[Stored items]
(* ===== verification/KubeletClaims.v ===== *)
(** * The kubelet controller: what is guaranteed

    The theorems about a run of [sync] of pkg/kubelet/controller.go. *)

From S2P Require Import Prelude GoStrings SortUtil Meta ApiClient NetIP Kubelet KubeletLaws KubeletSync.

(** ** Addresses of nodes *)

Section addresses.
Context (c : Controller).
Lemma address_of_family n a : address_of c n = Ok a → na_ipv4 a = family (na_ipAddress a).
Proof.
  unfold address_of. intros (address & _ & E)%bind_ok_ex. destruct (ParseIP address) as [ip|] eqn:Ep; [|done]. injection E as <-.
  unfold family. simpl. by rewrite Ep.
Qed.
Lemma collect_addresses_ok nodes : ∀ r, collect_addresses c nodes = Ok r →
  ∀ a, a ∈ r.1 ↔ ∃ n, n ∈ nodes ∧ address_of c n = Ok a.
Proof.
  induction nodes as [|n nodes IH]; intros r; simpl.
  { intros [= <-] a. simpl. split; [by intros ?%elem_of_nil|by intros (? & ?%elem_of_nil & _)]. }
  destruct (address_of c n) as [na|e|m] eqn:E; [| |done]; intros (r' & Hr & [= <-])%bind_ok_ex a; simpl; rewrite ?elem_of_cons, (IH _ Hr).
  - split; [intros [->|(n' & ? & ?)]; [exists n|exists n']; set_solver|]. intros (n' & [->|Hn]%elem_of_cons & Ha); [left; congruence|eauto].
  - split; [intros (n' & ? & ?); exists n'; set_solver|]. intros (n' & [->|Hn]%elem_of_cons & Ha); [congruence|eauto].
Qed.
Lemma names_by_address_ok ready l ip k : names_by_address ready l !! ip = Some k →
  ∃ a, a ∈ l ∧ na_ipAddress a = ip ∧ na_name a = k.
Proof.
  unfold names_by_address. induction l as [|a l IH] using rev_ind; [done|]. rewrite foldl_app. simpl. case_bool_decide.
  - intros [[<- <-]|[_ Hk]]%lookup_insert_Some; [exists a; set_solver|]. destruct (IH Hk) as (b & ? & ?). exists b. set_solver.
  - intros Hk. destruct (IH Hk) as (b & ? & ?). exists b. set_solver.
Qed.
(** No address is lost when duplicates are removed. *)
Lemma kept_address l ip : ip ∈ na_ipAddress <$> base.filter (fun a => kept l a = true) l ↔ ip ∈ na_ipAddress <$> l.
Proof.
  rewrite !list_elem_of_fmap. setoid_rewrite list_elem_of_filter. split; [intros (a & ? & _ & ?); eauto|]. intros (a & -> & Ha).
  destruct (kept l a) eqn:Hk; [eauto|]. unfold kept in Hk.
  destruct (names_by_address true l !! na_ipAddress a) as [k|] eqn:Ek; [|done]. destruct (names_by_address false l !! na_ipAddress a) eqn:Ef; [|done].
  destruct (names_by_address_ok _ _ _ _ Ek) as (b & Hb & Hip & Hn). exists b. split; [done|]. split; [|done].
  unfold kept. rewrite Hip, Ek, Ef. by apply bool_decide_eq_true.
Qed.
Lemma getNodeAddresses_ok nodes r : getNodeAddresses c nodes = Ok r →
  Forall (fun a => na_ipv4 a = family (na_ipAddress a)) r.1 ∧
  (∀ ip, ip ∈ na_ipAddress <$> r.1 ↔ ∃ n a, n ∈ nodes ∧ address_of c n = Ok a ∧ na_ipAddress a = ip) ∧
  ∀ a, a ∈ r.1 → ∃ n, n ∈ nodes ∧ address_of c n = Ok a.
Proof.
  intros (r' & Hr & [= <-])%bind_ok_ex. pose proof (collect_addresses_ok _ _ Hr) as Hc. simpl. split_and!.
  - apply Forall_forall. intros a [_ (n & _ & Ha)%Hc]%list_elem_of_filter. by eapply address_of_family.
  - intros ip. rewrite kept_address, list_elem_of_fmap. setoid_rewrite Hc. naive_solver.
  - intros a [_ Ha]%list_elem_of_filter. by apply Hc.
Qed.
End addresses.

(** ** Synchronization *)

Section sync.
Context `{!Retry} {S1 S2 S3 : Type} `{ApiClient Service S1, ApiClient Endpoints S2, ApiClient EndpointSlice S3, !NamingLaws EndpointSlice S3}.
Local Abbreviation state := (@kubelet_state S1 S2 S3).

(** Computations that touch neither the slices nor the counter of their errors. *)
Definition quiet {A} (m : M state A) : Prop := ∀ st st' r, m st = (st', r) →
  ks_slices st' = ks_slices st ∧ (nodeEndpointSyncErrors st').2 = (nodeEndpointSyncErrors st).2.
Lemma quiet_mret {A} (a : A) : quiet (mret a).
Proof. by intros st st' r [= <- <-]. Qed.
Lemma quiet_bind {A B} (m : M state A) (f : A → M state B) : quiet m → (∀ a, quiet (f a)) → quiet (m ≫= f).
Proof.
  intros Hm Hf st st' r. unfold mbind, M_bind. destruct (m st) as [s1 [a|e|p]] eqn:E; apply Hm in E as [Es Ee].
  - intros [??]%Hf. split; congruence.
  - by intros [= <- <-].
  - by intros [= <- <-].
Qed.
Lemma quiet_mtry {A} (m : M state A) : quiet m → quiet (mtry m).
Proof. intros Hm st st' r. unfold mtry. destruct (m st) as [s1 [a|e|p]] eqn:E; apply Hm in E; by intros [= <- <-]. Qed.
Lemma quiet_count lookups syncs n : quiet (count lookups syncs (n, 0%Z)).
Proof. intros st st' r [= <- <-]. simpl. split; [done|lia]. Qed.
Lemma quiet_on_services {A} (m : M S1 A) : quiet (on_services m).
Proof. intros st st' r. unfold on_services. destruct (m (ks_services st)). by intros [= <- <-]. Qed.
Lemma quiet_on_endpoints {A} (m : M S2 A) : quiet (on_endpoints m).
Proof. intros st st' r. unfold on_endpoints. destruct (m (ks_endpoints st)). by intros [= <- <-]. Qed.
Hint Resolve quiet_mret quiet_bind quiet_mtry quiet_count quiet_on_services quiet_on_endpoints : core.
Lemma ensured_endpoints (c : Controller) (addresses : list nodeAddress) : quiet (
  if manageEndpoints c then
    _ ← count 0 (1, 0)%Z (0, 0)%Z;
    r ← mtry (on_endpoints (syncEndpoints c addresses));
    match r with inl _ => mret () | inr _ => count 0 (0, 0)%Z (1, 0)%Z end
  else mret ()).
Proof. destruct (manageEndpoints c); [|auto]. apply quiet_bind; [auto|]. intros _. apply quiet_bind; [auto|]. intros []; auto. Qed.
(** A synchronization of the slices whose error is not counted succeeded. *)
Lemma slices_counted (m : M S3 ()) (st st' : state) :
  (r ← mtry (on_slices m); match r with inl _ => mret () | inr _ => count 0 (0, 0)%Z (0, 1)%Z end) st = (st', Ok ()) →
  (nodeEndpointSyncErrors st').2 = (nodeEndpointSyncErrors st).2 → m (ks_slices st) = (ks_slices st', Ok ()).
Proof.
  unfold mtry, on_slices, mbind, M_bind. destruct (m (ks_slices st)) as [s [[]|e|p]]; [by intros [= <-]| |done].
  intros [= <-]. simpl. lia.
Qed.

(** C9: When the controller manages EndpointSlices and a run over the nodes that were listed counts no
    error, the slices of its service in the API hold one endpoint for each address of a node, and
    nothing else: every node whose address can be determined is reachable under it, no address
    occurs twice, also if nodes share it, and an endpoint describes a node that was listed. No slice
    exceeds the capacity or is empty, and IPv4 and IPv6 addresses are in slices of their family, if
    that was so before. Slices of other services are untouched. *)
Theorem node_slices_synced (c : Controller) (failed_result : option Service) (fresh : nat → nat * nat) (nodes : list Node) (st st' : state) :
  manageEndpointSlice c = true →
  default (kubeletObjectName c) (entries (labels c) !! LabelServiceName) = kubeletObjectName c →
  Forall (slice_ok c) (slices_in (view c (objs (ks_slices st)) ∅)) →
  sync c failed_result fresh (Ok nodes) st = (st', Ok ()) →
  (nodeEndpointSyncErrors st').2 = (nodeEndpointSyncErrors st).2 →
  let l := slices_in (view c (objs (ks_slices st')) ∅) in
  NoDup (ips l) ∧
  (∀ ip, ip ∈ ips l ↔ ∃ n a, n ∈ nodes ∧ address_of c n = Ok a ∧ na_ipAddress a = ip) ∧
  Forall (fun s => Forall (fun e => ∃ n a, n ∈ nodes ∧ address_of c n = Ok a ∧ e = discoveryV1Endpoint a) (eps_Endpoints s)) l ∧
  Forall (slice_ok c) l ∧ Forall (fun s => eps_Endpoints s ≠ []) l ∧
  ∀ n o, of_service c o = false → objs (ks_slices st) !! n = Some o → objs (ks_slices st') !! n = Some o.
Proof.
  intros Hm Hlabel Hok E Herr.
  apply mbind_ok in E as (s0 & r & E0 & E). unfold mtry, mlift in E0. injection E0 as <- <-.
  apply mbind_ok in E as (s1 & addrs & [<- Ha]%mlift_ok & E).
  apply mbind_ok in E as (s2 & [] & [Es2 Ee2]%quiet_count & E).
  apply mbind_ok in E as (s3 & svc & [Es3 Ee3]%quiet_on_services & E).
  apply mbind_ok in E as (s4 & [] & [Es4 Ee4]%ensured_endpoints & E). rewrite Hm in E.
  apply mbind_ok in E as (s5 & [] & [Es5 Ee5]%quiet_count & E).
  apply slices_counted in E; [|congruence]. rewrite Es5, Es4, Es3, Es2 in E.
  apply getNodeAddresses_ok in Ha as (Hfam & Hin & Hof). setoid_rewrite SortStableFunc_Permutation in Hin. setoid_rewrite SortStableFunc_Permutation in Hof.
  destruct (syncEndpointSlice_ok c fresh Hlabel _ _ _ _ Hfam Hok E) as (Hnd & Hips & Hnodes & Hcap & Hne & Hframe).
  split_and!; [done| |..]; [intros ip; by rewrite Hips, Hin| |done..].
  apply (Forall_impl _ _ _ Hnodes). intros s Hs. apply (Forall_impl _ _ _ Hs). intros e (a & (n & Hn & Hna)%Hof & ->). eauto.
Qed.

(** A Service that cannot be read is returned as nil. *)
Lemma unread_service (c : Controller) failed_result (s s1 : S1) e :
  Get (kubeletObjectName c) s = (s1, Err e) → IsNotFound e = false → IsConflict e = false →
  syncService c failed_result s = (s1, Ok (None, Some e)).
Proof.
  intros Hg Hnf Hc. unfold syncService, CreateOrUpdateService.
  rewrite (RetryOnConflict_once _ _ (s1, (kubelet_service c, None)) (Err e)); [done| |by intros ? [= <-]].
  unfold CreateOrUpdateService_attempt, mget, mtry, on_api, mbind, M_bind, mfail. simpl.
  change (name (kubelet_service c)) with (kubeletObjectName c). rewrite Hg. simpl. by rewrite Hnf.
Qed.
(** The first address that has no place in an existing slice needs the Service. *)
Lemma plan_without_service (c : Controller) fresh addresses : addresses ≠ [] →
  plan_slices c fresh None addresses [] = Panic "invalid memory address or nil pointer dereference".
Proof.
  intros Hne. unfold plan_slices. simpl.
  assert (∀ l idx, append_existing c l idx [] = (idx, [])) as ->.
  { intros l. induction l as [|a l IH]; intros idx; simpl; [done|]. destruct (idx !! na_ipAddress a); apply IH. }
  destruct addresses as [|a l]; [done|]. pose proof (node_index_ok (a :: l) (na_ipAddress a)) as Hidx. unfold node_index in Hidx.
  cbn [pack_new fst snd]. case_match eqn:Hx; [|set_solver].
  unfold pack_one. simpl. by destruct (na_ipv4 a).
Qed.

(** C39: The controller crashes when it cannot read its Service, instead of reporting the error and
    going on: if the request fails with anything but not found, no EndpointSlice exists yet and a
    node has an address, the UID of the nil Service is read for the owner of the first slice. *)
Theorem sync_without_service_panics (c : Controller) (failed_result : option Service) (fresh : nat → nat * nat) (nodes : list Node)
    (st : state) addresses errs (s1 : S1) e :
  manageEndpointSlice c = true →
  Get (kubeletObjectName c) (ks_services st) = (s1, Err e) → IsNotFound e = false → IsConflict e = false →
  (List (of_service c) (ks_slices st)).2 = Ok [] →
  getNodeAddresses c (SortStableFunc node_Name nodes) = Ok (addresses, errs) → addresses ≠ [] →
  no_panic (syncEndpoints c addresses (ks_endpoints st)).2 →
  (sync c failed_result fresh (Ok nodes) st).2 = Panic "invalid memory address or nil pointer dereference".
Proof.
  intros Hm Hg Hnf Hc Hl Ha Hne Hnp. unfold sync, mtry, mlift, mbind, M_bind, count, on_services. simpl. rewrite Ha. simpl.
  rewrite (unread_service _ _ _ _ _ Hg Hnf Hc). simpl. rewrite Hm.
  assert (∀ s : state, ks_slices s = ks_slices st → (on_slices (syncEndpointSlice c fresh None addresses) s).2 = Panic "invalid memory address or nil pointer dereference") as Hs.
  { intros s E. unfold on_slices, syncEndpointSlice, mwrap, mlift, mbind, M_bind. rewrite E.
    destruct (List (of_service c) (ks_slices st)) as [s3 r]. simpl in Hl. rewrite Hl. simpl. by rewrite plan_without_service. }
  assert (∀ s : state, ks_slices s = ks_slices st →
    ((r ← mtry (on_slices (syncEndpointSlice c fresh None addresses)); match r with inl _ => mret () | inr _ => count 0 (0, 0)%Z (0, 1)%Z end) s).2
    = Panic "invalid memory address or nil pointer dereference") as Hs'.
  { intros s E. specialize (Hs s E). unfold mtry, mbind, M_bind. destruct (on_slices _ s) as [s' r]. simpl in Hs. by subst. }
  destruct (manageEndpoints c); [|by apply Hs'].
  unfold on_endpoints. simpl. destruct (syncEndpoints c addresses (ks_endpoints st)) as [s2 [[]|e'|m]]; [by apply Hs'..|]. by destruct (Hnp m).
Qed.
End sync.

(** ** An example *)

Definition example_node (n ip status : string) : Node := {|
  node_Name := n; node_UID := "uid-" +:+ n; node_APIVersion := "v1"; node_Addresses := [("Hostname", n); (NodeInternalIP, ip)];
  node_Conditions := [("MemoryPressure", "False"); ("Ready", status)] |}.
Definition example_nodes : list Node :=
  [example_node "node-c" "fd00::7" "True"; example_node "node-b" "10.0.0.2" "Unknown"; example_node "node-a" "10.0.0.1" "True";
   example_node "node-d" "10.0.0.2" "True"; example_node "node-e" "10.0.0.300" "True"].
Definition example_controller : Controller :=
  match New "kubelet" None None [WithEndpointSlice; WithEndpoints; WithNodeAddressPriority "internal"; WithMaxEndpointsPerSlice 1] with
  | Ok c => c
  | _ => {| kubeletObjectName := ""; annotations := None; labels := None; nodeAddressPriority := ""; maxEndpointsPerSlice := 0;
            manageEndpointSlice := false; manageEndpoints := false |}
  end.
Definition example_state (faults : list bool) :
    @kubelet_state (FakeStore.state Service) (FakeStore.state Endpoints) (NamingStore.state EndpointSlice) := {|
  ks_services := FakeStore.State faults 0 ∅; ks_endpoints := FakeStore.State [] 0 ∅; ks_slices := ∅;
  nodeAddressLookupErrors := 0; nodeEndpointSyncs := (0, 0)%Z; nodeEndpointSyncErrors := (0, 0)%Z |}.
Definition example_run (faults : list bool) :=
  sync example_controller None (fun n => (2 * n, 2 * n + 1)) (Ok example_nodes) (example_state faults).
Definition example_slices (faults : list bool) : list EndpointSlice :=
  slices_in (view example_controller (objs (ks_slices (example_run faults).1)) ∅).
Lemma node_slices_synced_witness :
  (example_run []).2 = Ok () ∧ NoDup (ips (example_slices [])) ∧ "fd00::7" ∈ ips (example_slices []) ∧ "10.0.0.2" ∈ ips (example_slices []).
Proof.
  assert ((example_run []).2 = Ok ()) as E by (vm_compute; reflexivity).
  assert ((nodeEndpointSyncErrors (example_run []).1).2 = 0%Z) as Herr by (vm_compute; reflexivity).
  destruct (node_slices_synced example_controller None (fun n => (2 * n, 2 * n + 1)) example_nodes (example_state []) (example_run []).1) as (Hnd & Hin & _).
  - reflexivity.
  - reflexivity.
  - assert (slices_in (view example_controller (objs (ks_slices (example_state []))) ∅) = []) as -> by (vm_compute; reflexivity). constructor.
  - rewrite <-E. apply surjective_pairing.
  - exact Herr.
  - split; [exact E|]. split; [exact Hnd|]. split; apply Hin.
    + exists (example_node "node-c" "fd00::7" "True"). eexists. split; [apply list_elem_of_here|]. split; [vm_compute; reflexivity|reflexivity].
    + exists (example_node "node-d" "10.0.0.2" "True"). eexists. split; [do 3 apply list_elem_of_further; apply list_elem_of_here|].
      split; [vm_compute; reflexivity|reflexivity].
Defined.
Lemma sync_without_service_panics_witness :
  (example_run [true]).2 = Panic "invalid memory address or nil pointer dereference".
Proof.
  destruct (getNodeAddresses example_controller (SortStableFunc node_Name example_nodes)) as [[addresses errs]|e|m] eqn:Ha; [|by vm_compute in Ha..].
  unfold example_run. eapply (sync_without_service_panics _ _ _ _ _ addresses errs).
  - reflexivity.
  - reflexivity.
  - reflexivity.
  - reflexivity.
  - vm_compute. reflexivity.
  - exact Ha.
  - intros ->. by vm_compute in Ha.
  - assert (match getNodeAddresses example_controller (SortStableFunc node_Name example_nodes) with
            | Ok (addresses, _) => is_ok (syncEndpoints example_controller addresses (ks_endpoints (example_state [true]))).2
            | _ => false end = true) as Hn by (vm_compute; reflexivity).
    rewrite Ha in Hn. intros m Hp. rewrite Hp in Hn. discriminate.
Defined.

## WHAT IS BEING ASKED
Copy out, word for word, the part of the entries above that begins at the line with "Local Abbreviation state" and ends at the line with "Proof. intros st st' r. unfold on_endpoints.", including both.

## SOLUTION TO THIS TASK
Local Abbreviation state := (@kubelet_state S1 S2 S3).

(** Computations that touch neither the slices nor the counter of their errors. *)
Definition quiet {A} (m : M state A) : Prop := ∀ st st' r, m st = (st', r) →
  ks_slices st' = ks_slices st ∧ (nodeEndpointSyncErrors st').2 = (nodeEndpointSyncErrors st).2.
Lemma quiet_mret {A} (a : A) : quiet (mret a).
Proof. by intros st st' r [= <- <-]. Qed.
Lemma quiet_bind {A B} (m : M state A) (f : A → M state B) : quiet m → (∀ a, quiet (f a)) → quiet (m ≫= f).
Proof.
  intros Hm Hf st st' r. unfold mbind, M_bind. destruct (m st) as [s1 [a|e|p]] eqn:E; apply Hm in E as [Es Ee].
  - intros [??]%Hf. split; congruence.
  - by intros [= <- <-].
  - by intros [= <- <-].
Qed.
Lemma quiet_mtry {A} (m : M state A) : quiet m → quiet (mtry m).
Proof. intros Hm st st' r. unfold mtry. destruct (m st) as [s1 [a|e|p]] eqn:E; apply Hm in E; by intros [= <- <-]. Qed.
Lemma quiet_count lookups syncs n : quiet (count lookups syncs (n, 0%Z)).
Proof. intros st st' r [= <- <-]. simpl. split; [done|lia]. Qed.
Lemma quiet_on_services {A} (m : M S1 A) : quiet (on_services m).
Proof. intros st st' r. unfold on_services. destruct (m (ks_services st)). by intros [= <- <-]. Qed.
Lemma quiet_on_endpoints {A} (m : M S2 A) : quiet (on_endpoints m).
Proof. intros st st' r. unfold on_endpoints. destruct (m (ks_endpoints st)). by intros [= <- <-]. Qed.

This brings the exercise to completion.